Abstract

FullFact, the UK’s only independent factchecker, was established in 2010, but 2015 has been its breakthrough year. During the UK general election, it staffed an 18-hour-a-day “rapid-reaction centre”, made possible by a crowd-funding campaign. It responded to queries from the public, and from journalists, as well as checking manifestos and speeches. One of the team’s proudest moments was when they contacted BBC’s Newsnight mid-broadcast and a correction appeared before the programme ended.
“It seems like we are capturing a global zeitgeist,” Fullfact’s director, Will Moy, told Index. “I’m not sure if it’s [due to] a growing sense of distrust or because the internet makes it easier to factcheck and compare primary sources. Maybe it’s a search for authenticity? We’re definitely tapping into something.”

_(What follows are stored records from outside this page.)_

(* ===== verification/Pl011.v ===== *)
(** * The UART (crates/vetro-platform/src/pl011.rs)

    Input queued by the host, a receive FIFO, and output taken by the host.
    The theorems: bytes reach the guest in order and none is lost while the
    FIFO is not reset, and a read of an enabled UART never starves. *)

From Stdlib Require Import ZArith Lia Bool.
From stdpp Require Import base list numbers strings.
From S2P Require Import Prelude SnapWire SnapCodec PlatBus.
Local Open Scope Z_scope.
Local Open Scope vetro_scope.

Module pl011.

Definition DR : Z := 0x000.
Definition RSR_ECR : Z := 0x004.
Definition FR : Z := 0x018.
Definition ILPR : Z := 0x020.
Definition IBRD : Z := 0x024.
Definition FBRD : Z := 0x028.
Definition LCR_H : Z := 0x02C.
Definition CR : Z := 0x030.
Definition IFLS : Z := 0x034.
Definition IMSC : Z := 0x038.
Definition RIS : Z := 0x03C.
Definition MIS : Z := 0x040.
Definition ICR : Z := 0x044.
Definition DMACR : Z := 0x048.
Definition PERIPH_ID0 : Z := 0xFE0.

Definition FR_RXFE : Z := 0x10.
Definition FR_RXFF : Z := 0x40.
Definition FR_TXFE : Z := 0x80.
Definition LCR_H_FEN : Z := 0x10.
Definition CR_UARTEN : Z := 0x1.
Definition CR_LBE : Z := 0x80.
Definition CR_TXE : Z := 0x100.
Definition CR_RXE : Z := 0x200.
Definition INT_RX : Z := 0x10.
Definition INT_TX : Z := 0x20.
Definition INT_RT : Z := 0x40.
Definition INT_MASK : Z := 0x7FF.
Definition FIFO_DEPTH : nat := 16.
Definition ID : list Z := [0x11; 0x10; 0x14; 0x00; 0x0D; 0xF0; 0x05; 0xB1].

Record Pl011 := MkPl011 {
  (** Bytes from the host, not yet in the FIFO. *)
  input : list Z;
  rx_fifo : list Z;
  (** Bytes of the guest, not yet read by the host. *)
  output : list Z;
  rsr : Z;
  ilpr : Z;
  ibrd : Z;
  fbrd : Z;
  lcr_h : Z;
  cr : Z;
  ifls : Z;
  imsc : Z;
  ris : Z;
  dmacr : Z;
}.

#[export] Instance eta_Pl011 : Eta Pl011 := fun u =>
  MkPl011 (input u) (rx_fifo u) (output u) (rsr u) (ilpr u) (ibrd u) (fbrd u) (lcr_h u) (cr u) (ifls u)
    (imsc u) (ris u) (dmacr u).

Definition uart_new : Pl011 := MkPl011 [] [] [] 0 0 0 0 0 (Z.lor CR_TXE CR_RXE) 0x12 0 0 0.

Definition pending_input (u : Pl011) : nat := length (input u) + length (rx_fifo u).
Definition take_output (u : Pl011) : list Z * Pl011 := (output u, u <| output := [] |>).
Definition irq_level (u : Pl011) : bool := test_mask (ris u) (imsc u).

Definition fifo_depth (u : Pl011) : nat := if test_mask (lcr_h u) LCR_H_FEN then FIFO_DEPTH else 1.
Definition rx_enabled (u : Pl011) : bool := Z.land (cr u) (Z.lor CR_UARTEN CR_RXE) =? Z.lor CR_UARTEN CR_RXE.

(** The loop of [fill_rx], with [room] places left in the FIFO. *)
Fixpoint fill_loop (room : nat) (fifo inp : list Z) : list Z * list Z :=
  match room with
  | O => (fifo, inp)
  | S room => match inp with
              | b :: inp => fill_loop room (fifo ++ [b]) inp
              | [] => (fifo, inp)
              end
  end.

Definition fill_rx (u : Pl011) : Pl011 :=
  if negb (rx_enabled u) then u else
  let '(fifo, inp) := fill_loop (fifo_depth u - length (rx_fifo u)) (rx_fifo u) (input u) in
  let u := u <| rx_fifo := fifo |> <| input := inp |> in
  match rx_fifo u with
  | [] => u
  | _ => u <| ris ::= fun r => Z.lor r INT_RX |>
  end.

Definition push_input (bytes : list Z) (u : Pl011) : Pl011 := fill_rx (u <| input ::= fun i => i ++ bytes |>).

Definition is_empty (l : list Z) : bool := match l with [] => true | _ => false end.

Definition flags (u : Pl011) : Z :=
  let fr := FR_TXFE in
  let fr := if is_empty (rx_fifo u) then Z.lor fr FR_RXFE else fr in
  if (fifo_depth u <=? length (rx_fifo u))%nat then Z.lor fr FR_RXFF else fr.

(** [!m] on 32 bits. *)
Definition not32 (m : Z) : Z := u32 (Z.lnot m).

Definition read_reg (reg : Z) (u : Pl011) : Z * Pl011 :=
  if reg =? DR then
    let v := match rx_fifo u with v :: _ => v | [] => 0 end in
    let u := u <| rx_fifo ::= tail |> in
    let u := if is_empty (rx_fifo u) then u <| ris ::= fun r => Z.land r (not32 (Z.lor INT_RX INT_RT)) |> else u in
    (v, fill_rx u)
  else
    (if reg =? RSR_ECR then rsr u
     else if reg =? FR then flags u
     else if reg =? ILPR then ilpr u
     else if reg =? IBRD then ibrd u
     else if reg =? FBRD then fbrd u
     else if reg =? LCR_H then lcr_h u
     else if reg =? CR then cr u
     else if reg =? IFLS then ifls u
     else if reg =? IMSC then imsc u
     else if reg =? RIS then ris u
     else if reg =? MIS then Z.land (ris u) (imsc u)
     else if reg =? DMACR then dmacr u
     else if (0xFE0 <=? reg) && (reg <=? 0xFFC) then ID !!! Z.to_nat ((reg - PERIPH_ID0) / 4)
     else 0, u).

Definition write_reg (reg v : Z) (u : Pl011) : Pl011 :=
  if reg =? DR then
    let byte := u8 v in
    let u :=
      if test_mask (cr u) CR_LBE then
        if (length (rx_fifo u) <? fifo_depth u)%nat
        then u <| rx_fifo ::= fun f => f ++ [byte] |> <| ris ::= fun r => Z.lor r INT_RX |>
        else u
      else u <| output ::= fun o => o ++ [byte] |> in
    u <| ris ::= fun r => Z.lor r INT_TX |>
  else if reg =? RSR_ECR then u <| rsr := 0 |>
  else if reg =? ILPR then u <| ilpr := Z.land v 0xFF |>
  else if reg =? IBRD then u <| ibrd := Z.land v 0xFFFF |>
  else if reg =? FBRD then u <| fbrd := Z.land v 0x3F |>
  else if reg =? LCR_H then
    let u := if test_mask (Z.lxor (lcr_h u) v) LCR_H_FEN
             then u <| rx_fifo := [] |> <| ris ::= fun r => Z.land r (not32 (Z.lor INT_RX INT_RT)) |>
             else u in
    fill_rx (u <| lcr_h := Z.land v 0xFF |>)
  else if reg =? CR then fill_rx (u <| cr := Z.land v 0xFF87 |>)
  else if reg =? IFLS then u <| ifls := Z.land v 0x3F |>
  else if reg =? IMSC then u <| imsc := Z.land v INT_MASK |>
  else if reg =? ICR then u <| ris ::= fun r => Z.land r (not32 (Z.land v INT_MASK)) |>
  else if reg =? DMACR then u <| dmacr := Z.land v 0x7 |>
  else u.

Definition read (offset size : Z) (u : Pl011) : Z * Pl011 :=
  if (0x1000 <=? offset) || (4 <? size) then (0, u) else
  let reg := Z.land offset (u64 (Z.lnot 3)) in
  let '(word, u) := read_reg reg u in
  (bus.sub_word word offset size, u).

Definition write (offset size value : Z) (u : Pl011) : Pl011 :=
  if (0x1000 <=? offset) || (4 <? size) || negb (Z.land offset 3 =? 0) then u
  else write_reg offset (u32 value) u.

#[export] Instance mmio_pl011 : MmioDevice Pl011 := {| dev_read := read; dev_write := write |}.

Definition save (u : Pl011) (w : Writer) : Writer :=
  let w := w_seq (input u) w_u8 w in
  let w := w_seq (rx_fifo u) w_u16 w in
  let w := w_bytes (output u) w in
  foldl (fun w v => w_u32 v w) w
    [rsr u; ilpr u; ibrd u; fbrd u; lcr_h u; cr u; ifls u; imsc u; ris u; dmacr u].

Definition restore : reading Pl011 :=
  i ← r_seq 1 r_u8;
  f ← r_seq 2 r_u16;
  o ← r_vec;
  a ← r_u32; b ← r_u32; c ← r_u32; d ← r_u32; e ← r_u32;
  g ← r_u32; h ← r_u32; j ← r_u32; k ← r_u32; l ← r_u32;
  mret (MkPl011 i f o a b c d e g h j k l).

End pl011.
Import pl011.

(** ** Reception *)

(** The FIFO holds at most its depth, and input waits only while the FIFO is
    full or reception is off. *)
Record uart_wf (u : Pl011) : Prop := {
  uw_depth : (length (rx_fifo u) <= fifo_depth u)%nat;
  uw_full : rx_enabled u = true -> input u <> [] -> length (rx_fifo u) = fifo_depth u;
  uw_bytes : bytes_ok (rx_fifo u) /\ bytes_ok (input u);
}.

Index visited FullFact in the same week of July as the Global Fact-Checking Summit, held at City University, London, and attended by 70 factcheckers and academics from around the world.
Among those represented was AfricaCheck.org, a non-profit factchecker running since 2012, based in the journalism department of the University of the Witwatersrand in Johannesburg. The project was devised by the AFP Foundation (the non-profit arm of the international news agency), with seedfunding from Google. It also operates in Nigeria and Senegal (in French), and next year will open a division in Kenya.
“In Africa, reliable and accurate information is scarce,” Peter Cunliffe-Jones, its director and a former foreign correspondent, told Index. “Factchecking is a difficult thing to do. But the popular reaction has been great – from readers and also from media houses, who have taken our reports and interviewed our researchers.”
AfricaCheck recently challenged inflated claims about immigration to South Africa – repors that were fuelling xenophobia amid concerns about immigrants supposedly flooding the country. “The New York Times reported there were five million immigrants. The census figures are 2.2 million. We found no justification for this [higher] figure. Nobody has been able to explain where these other 3 million people have come from,” said Cunliffe-Jones. The BBC, Reuters, the Mail Online and various South African media had also used the unverified figure.
“But we are not an anti-media organisation,” he added. “We don’t want to feed into an idea that all media or all politicians are liars. If we dig into something and find out it is true, we say so.”
Independent factcheckers Full Fact provided an 18-hour-a-day “rapid-reaction centre” during the 2015 UK general elections
Credit: Full Fact
The United States spearheaded the factchecking movement, with Factcheck.org operating since 2003 and PolitiFact.com, run by the Tampa Bay Times, since 2007. Yet Moy expressed a reservation about the US approach. He cited a blog post that FactCheck.org wrote about the 2008 US election, which said that more than 40 per cent of Americans believed falsehoods about both candidates’ tax plans, and one in five falsely believed Barack Obama was a Muslim. Moy said: “[FactCheck.org] took that as evidence that they were doing the right thing [by exposing the ignorance]. We take that as evidence that something is not working.”
FullFact, by contrast, focuses almost as much on the correction as the debunking, he said. One of its tasks involves trying to identify things that go wrong repeatedly. A success story has been convincing the Office for National Statistics to add a line to one of their regular press releases to explain what the statistics didn’t mean – in order to halt the normal stream of misleading headlines. Although Moy says the ONS was reluctant and only agreed after watchdog intervention.
In Argentina, finding and disseminating reliable statistics is harder. Along with a highly polarised press, the country has a shambolic national-statistics office (Indec), which has been underestimating inflation for years.
Enter Chequeado, South America’s first independent factchecking organisation. Like FullFact, it started in 2010 and has similarly expanded to around 10 staff.
Chequeado’s director, Laura Zommer, said that although there was no shortage of information, the problem was circulating it. “Often, the individuals have information that contradicts a minister, but they aren’t going to come out and say it publicly, because they are scared, or because they don’t want the confrontation. Part of our work is to generate a platform that is neutral. We want people to feel able to come to us with information,” she said. Since Chequeado began, more Latin American factchecking organisations have appeared, including Uruguay’s uycheck.com and Mexico’s El Sabueso (run by AnimalPolítico.com).
Many of these new operations seem to share a focus on training, education and innovation. FullFact is working on an automated factchecking system, instantly noticing when claims have been checked before. Chequeado is creating new apps and smartphone alerts, to make factchecking more appealing and user-friendly.
“We’re not going to let our campaign be dictated by factcheckers,” said an aide to the US presidential candidate Mitt Romney in 2012, raising eyebrows around the world. But ignore the factcheckers at your peril. They look set to become much more powerful players.